I made a routine inspection of the ship, verifying that things were in order. I like to think that my seeming unconcern lent confidence to the personnel; they knew that something was going on but could not believe it was serious when I wasn't bothering with the staff meeting. I wondered whether that could have been what Repro had in mind; he was, after all, also the Morale Officer. I decided that could not be it; why have a staff meeting at all, if reassurance was the only purpose? Beautiful Dreamer had something specific to present.

Meanwhile, we were rendezvousing with the planetoid, decelerating for our landing.
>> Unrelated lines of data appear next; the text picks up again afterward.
(* ===== verification/ComponentSafe.v ===== *)
(** Type safety of a component: its construction, the turns of its threads in
    any order, and what a message or a state must be for a turn to run into
    undefined behaviour. *)
From S2P Require Import Prelude Hoare Ethernet Packet Teds Crypto Clock Observer Shm ShmSafe.
From S2P Require Import Nic Protocol ProtocolLemmas ProtocolProps Communicator EndToEnd Control SmartData TedsHandler.
From S2P Require Import HandlerSafe Safety ReceiveSafe CommSafe Vehicle Component.
Local Open Scope Z_scope.

(** ** The turns of a component's threads *)

Inductive turn :=
  | TReceive (pad : list Z)                                (* receiver_loop *)
  | TSend (pad : list Z) (draw : Z) (external_ping : bool) (* active_send *)
  | TRespond                                               (* response_thread *)
  | TCleanUp                                               (* cleanup_loop of the TEDS handler *)
  | TSample (draw : Z).                                    (* the generator's thread *)

Definition run_turn (e : netenv) (tag : Z) (t : turn) : C unit :=
  match t with
  | TReceive pad => Component.receiver_loop e pad
  | TSend pad draw external_ping => _ ← Component.active_send e pad draw external_ping; mret tt
  | TRespond => _ ← Component.response_turn e; mret tt
  | TCleanUp => Component.cleanup
  | TSample draw => on_smart (DataGenerator.generate tag draw)
  end.
Definition turn_ok (t : turn) : Prop :=
  match t with TReceive pad | TSend pad _ _ => bytes_ok pad | _ => True end.

(** ** What may be read out of a message *)

(** A TEDS message has a type and a word; a response carries a [float] whose
    integer part an [int32_t] holds. *)
Definition teds_readable (payload : list Z) : Prop :=
  (8 ≤ length payload)%nat ∧
  (TEDS.is_response (leval (slice 0 4 payload)) = true → Float32.to_int (leval (slice 4 4 payload)) ≠ Undefined).

(** A control message has an envelope; a latency envelope has a latency header,
    and the time too where the handler uses it: a ping, and an echo of the
    component's own. *)
Definition control_readable (sender_id : Z) (payload : list Z) : Prop :=
  let size := Z.of_nat (length payload) in
  let copied := Z.min (leval (slice 1 4 payload)) (size - 5) in
  let type := leval (slice 5 4 payload) in
  5 ≤ size ∧
  (leval (slice 0 1 payload) = 1 →
     16 ≤ copied ∧ (type = 1 ∨ type = 2 ∧ leval (slice 13 8 payload) = sender_id → 24 ≤ copied)).

Definition readable (sender_id : Z) (m : Message) : Prop :=
  match m_type m with
  | Segment.TEDS => teds_readable (m_payload m)
  | Segment.CONTROL => control_readable sender_id (m_payload m)
  | _ => True
  end.

#[export] Instance readable_dec sender_id m : Decision (readable sender_id m).
Proof.
  assert (∀ b, Decision (Float32.to_int b = Undefined)) by (intros b; destruct (Float32.to_int b); by (left + right)).
  unfold readable, teds_readable, control_readable. destruct (m_type m); apply _.
Defined.

(** A turn of the receiver meets a message it cannot read, or the response
    thread finds no value yet. *)
Definition misread (t : turn) (s : component) : Prop :=
  match t with
  | TReceive _ => ∃ m q es,
      Communicator.receive (comm s) (MessageOps.sized 1024) (proc s) = (Ret (true, m), q, es) ∧
      ¬ readable (sender_id s) m
  | TRespond => response_running s = true ∧ updated_value (smart s) = None
  | _ => False
  end.

(** ** Well-formed components *)

Definition attached (tag : Z) : observed unit Z := attach (Some tt) (UnitTagType tag) observed_empty.

Section safety.
Context (p : ICryptoProvider) `{MacLaws p} (tag : Z) (base : Ipc).
Abbreviation proc_ok := (proc_ok p false base).
Abbreviation after := (after p false base).
Abbreviation Fx := effect_ok.

(** A well-formed process whose communicator lives, with its sensor data wired. *)
Record comp_ok (s : component) : Prop := {
  cp_proc : proc_ok (proc s);
  cp_queue : is_Some (queues (proc s) !! c_id (comm s));
  cp_address : address_ok (c_address (comm s));
  cp_gen : gen_obs (smart s) = attached tag;
  cp_tr : tr_obs (smart s) = attached tag
}.

(** A call of the process that frees nothing. *)
Lemma keeps_on_proc {A} (m : P A) : (∀ s0, keeps Fx (after s0) m) → keeps Fx comp_ok (on_proc m).
Proof.
  intros Hm s [Hp Hq Ha Hg Ht]. specialize (Hm (proc s) (proc s) (after_refl _ _ _ _ Hp)).
  unfold on_proc, zoom. destruct (m (proc s)) as [[o q] es]. destruct Hm as [Hes Ho]. split; [done|].
  assert (after (proc s) q → comp_ok (set_proc q s)) as Hok.
  { intros Hq'. split; try done; [by eapply after_proc|]. simpl. by rewrite (af_queues _ _ _ _ _ Hq'). }
  destruct o; auto.
Qed.

Lemma keeps_component_send e m :
  sendable m → keeps Fx comp_ok (comm_send (Comm := component_Comm e) m).
Proof.
  intros Hm. cbn. apply triple_at. intros s Hs. eapply triple_goto; [exact (bind_gets comm _ s)|].
  eapply keeps_at; [|exact Hs]. apply keeps_on_proc. intros s0. apply keeps_comm_send; [done|].
  by apply sendable_data; [apply Hs|].
Qed.

(** ** The handlers *)

Lemma keeps_send_packet e pad pkt dest :
  address_ok dest → bytes_ok pad →
  keeps Fx comp_ok (LatencyTestHandler.send_packet (comm := component_Comm e) pad pkt dest).
Proof.
  intros Hd Hpad. unfold LatencyTestHandler.send_packet. rewrite latency_envelope. cbv zeta.
  assert (ControlEnvelope.total_size (ControlEnvelope.mk_Packet
    (ControlEnvelope.mk_Header ControlEnvelope.LATENCY 24) (LatencyTest.packet_bytes pad pkt)) = 29%nat) as Hl.
  { unfold ControlEnvelope.total_size. cbn [ControlEnvelope.payload]. by rewrite length_latency_packet. }
  rewrite Hl, serialize_bytes by (rewrite Hl, length_replicate; lia).
  eapply triple_eq; [intros s _; exact (bind_pure _ _ s _ s eq_refl)|]. apply keeps_bind.
  { by apply triple_gets. }
  intros a. apply keeps_bind; [|intros ?; by apply triple_ret]. apply keeps_component_send. split; [done| |].
  - cbn [MessageOps.set_source MessageOps.control_now MessageOps.control m_payload ControlEnvelope.header
      ControlEnvelope.payload].
    unfold ControlEnvelope.header_bytes, LatencyTest.packet_bytes, LatencyTest.header_bytes.
    rewrite !Forall_app. repeat split; try apply lebytes_ok.
    + apply Forall_take, Forall_app. split; [done|]. by apply Forall_replicate.
    + by apply Forall_drop, Forall_replicate.
  - cbn [MessageOps.set_source MessageOps.control_now MessageOps.control m_payload ControlEnvelope.header
      ControlEnvelope.payload].
    rewrite !length_app, length_envelope_header, length_latency_packet, length_drop, length_replicate, Hl. lia.
Qed.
A ship the mass of the Sawfish could not land on a true planet; the stress of gee would break it up. But a planetoid like this had so little gee that we would have to anchor our ships to it. The pirates would not dare approach until they got into a solid formation, and by that time we'd have our landing. The pincushion was what it sounded like: a ball of rock with ships sticking out all around like pins, able to fire in every direction. Enemy approach was almost impossible because of the massed firepower of the anchored ships.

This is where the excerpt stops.